Type of food that causes weight gain instantly
Today we are discussing a very common topic for food and health-related issues. For some people, weight gain or adding muscle can be just as difficult as losing weight.
However, simply adding certain foods to your diet can be very effective to gain weight in an extremely easy way and it would be very fun if you are a foodie.
Weight gaining food
Rice is a convenient, low-cost carb source of food to help you gain weight. Just 1 cup (165 grams) of cooked rice provides 190 calories, 43 grams of carbs and very little fat.
It is the seed of the grass species Oryza sativa (Asian rice) or cereal grain, it is the most widely consumed staple food for a large part of the world’s human population, especially in Asia. It is also fairly calorie-dense, meaning you can easily obtain a high amount of carbs and calories from a single serving. This helps you eat more food, especially if you have a poor appetite or get full quickly.
When you are on the go or in a rush, two-minute packs of microwavable rice can be easily added to other protein sources and pre-made meals. Another popular method is to prepare a large pot of rice for the week and combine it with some proteins and healthy fats.
This is probably one of the best muscle-building foods available.

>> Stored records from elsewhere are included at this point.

(** * weather.py: a shallow embedding and its verified properties

    The development follows [src/weather.py] function by function.  Python
    values the module touches are modelled by the type [pyval]; Python
    exceptions by an error monad; Python floats by IEEE 754 binary64 as
    specified in [SpecFloat] (precision 53, maximal exponent 1024), so that
    every definition below evaluates on concrete inputs. *)

From Stdlib Require Import ZArith List String Ascii Bool Lia Arith.
From Stdlib Require Import SpecFloat.
Import ListNotations.

Local Open Scope string_scope.
Local Open Scope Z_scope.

(** ** Exceptions and the error monad *)

Module Py.

(** The exception classes that the code of weather.py can raise. *)
Inductive exn : Type :=
| TypeError
| ValueError
| KeyError
| IndexError
| OverflowError
| StatisticsError.

Inductive result (A : Type) : Type :=
| Ok (a : A)
| Raise (e : exn).

Arguments Ok {A} a.
Arguments Raise {A} e.

Definition bind {A B : Type} (c : result A) (k : A -> result B) : result B :=
  match c with
  | Ok a => k a
  | Raise e => Raise e
  end.

Definition is_ok {A : Type} (c : result A) : bool :=
  match c with
  | Ok _ => true
  | Raise _ => false
  end.

(** A list comprehension [[f x for x in l]]: elements are evaluated from left
    to right and the first exception aborts the whole comprehension. *)
Fixpoint comprehension {A B : Type} (f : A -> result B) (l : list A)
  : result (list B) :=
  match l with
  | [] => Ok []
  | x :: l' =>
      bind (f x) (fun y =>
      bind (comprehension f l') (fun ys => Ok (y :: ys)))
  end.

End Py.

Export Py.

Notation "x <- c ;; k" := (Py.bind c (fun x => k))
  (at level 61, c at next level, right associativity).
Notation "' pat <- c ;; k" := (Py.bind c (fun x => match x with pat => k end))
  (at level 61, pat pattern, c at next level, right associativity).

(** ** Python floats: IEEE 754 binary64 *)

Module Float.

Definition prec : Z := 53.
Definition emax : Z := 1024.

Definition float : Type := spec_float.

Definition fadd : float -> float -> float := SFadd prec emax.
Definition fsub : float -> float -> float := SFsub prec emax.
Definition fmul : float -> float -> float := SFmul prec emax.
Definition fdiv : float -> float -> float := SFdiv prec emax.
Definition flt : float -> float -> bool := SFltb.
Definition fgt (x y : float) : bool := SFltb y x.
Definition feq : float -> float -> bool := SFeqb.
Definition fle : float -> float -> bool := SFleb.

Definition is_nan (x : float) : bool :=
  match x with
  | S754_nan => true
  | _ => false
  end.

Definition is_finite (x : float) : bool :=
  match x with
  | S754_zero _ | S754_finite _ _ _ => true
  | _ => false
  end.

(** The double nearest to the rational [(-1)^s * p / q] (ties to even), or an
    infinity when the quotient is beyond the range of binary64.  This is the
    correctly rounded quotient that CPython computes for [int / int] and for
    decimal-to-binary conversion. *)
Definition of_ratio (s : bool) (p : Z) (q : positive) : float :=
  match p with
  | Zpos _ =>
      let '(mz, ez, lz) := SFdiv_core_binary prec emax p 0 (Zpos q) 0 in
      binary_round_aux prec emax s mz ez lz
  | _ => S754_zero s
  end.

(** The signed variant: the sign is the sign of the numerator and a zero
    numerator gives [+0.0]. *)
Definition of_Q (p : Z) (q : positive) : float :=
  of_ratio (p <? 0) (Z.abs p) q.

(** [float(n)] for a Python int: correctly rounded, and an [OverflowError]
    when [n] is too large for a double. *)
Definition of_int (n : Z) : result float :=
  match binary_normalize prec emax n 0 false with
  | S754_infinity _ => Raise OverflowError
  | x => Ok x
  end.

(** The exact value of a finite float as a fraction [num / den]. *)
Definition to_ratio (x : float) : Z * positive :=
  match x with
  | S754_finite s m e =>
      let n := if s then Zneg m else Zpos m in
      match e with
      | Zneg k => (n, Pos.pow 2 k)
      | _ => (n * 2 ^ e, 1%positive)
      end
  | _ => (0, 1%positive)
  end.

Definition sign_bit (x : float) : bool :=
  match x with
  | S754_zero s | S754_infinity s | S754_finite s _ _ => s
  | S754_nan => false
  end.

(** Rounding of the non-negative rational [a / b] to the nearest integer,
    ties to the even one. *)
Definition round_half_even (a : Z) (b : positive) : Z :=
  let q := a / Zpos b in
  let r := a mod Zpos b in
  match 2 * r ?= Zpos b with
  | Lt => q
  | Gt => q + 1
  | Eq => if Z.even q then q else q + 1
  end.

(** [round(x, 1)]: non-finite values round to themselves; a finite value is
    converted to the closest decimal with one digit after the point (the
    exact binary value is rounded, ties to even) and that decimal is
    converted back to the nearest double.  The sign of [x] is kept, also on
    a zero result. *)
Definition round1 (x : float) : float :=
  match x with
  | S754_finite s _ _ =>
      let '(n, d) := to_ratio x in
      of_ratio s (round_half_even (10 * Z.abs n) d) 10
  | _ => x
  end.

End Float.

Export Float.

(** ** Python strings and the conversions between text and numbers *)

Module Text.

Definition chars : string -> list ascii := list_ascii_of_string.
Definition text : list ascii -> string := string_of_list_ascii.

It contains large amounts of iron, creatine, minerals such as zinc and phosphorus, and B-vitamins: (niacin, vitamin B, thiamin, and riboflavin). Red meat is a source of lipoic acid. It contains small amounts of vitamin D. The liver contains much higher quantities than other parts of the animal. Steak, for example, contains around 3 grams of leucine per 6 ounces. Leucine is the key amino acid your body needs to stimulate muscle protein synthesis and add new muscle tissue.
In addition to this, red meats are one of the best sources of dietary creatine, which is possibly the world’s best supplement. They also have more calories and fat than leaner meats, helping you take in extra calories and add weight. In one study, 100 elderly women added 6 ounces (170 grams) of red meat to their diets and performed resistance training sessions six days a week for six weeks.
However, extremely large amounts may not be wise due to their potential arsenic and phytic acid content. Arsenic can cause metal toxicity and phytic acid can reduce the absorption of zinc and iron. The women gained mass, had an 18% increase in strength and an increase in the important muscle-building hormone IGF-1. Both lean and fatty types of meat are a great source of protein, although fatty meat provides more calories, which can help you gain weight.
To gain weight Nuts and Nut Butters are a perfect choice.
It contains significant amounts of calories in a small serving. Two handfuls of almonds or around 18 cashew nuts can provide 160 calories. In fact, almonds contain alpha-tocopherol vitamin E, which helps in preventing free radical damage after heavy workouts. Walnuts offer an amazing combination of monounsaturated fats, phytosterols, and the amino acid I-Arginine.
Just one small handful of almonds contains over 7 grams of protein and 18 grams of healthy fats. Since they are very calorie-dense, just two handfuls per day with a meal or as a snack can quickly add hundreds of calories. “Nuts have gotten a bad reputation for their total fat content. But nutrition science suggests that the quality—not quantity—of fat is what is most important to our health,” says Jackie Newgent, RDN, and author of The All-Natural Diabetes Cookbook.
Nut butter can also be added to a variety of snacks or dishes, such as smoothies, yogurts and much more. However, make sure you pick 100% nut butter. Also, they should have only two or three ingredients and no added sugar or extra oils. So, friends, this is the list of some grasping healthy fatty foods.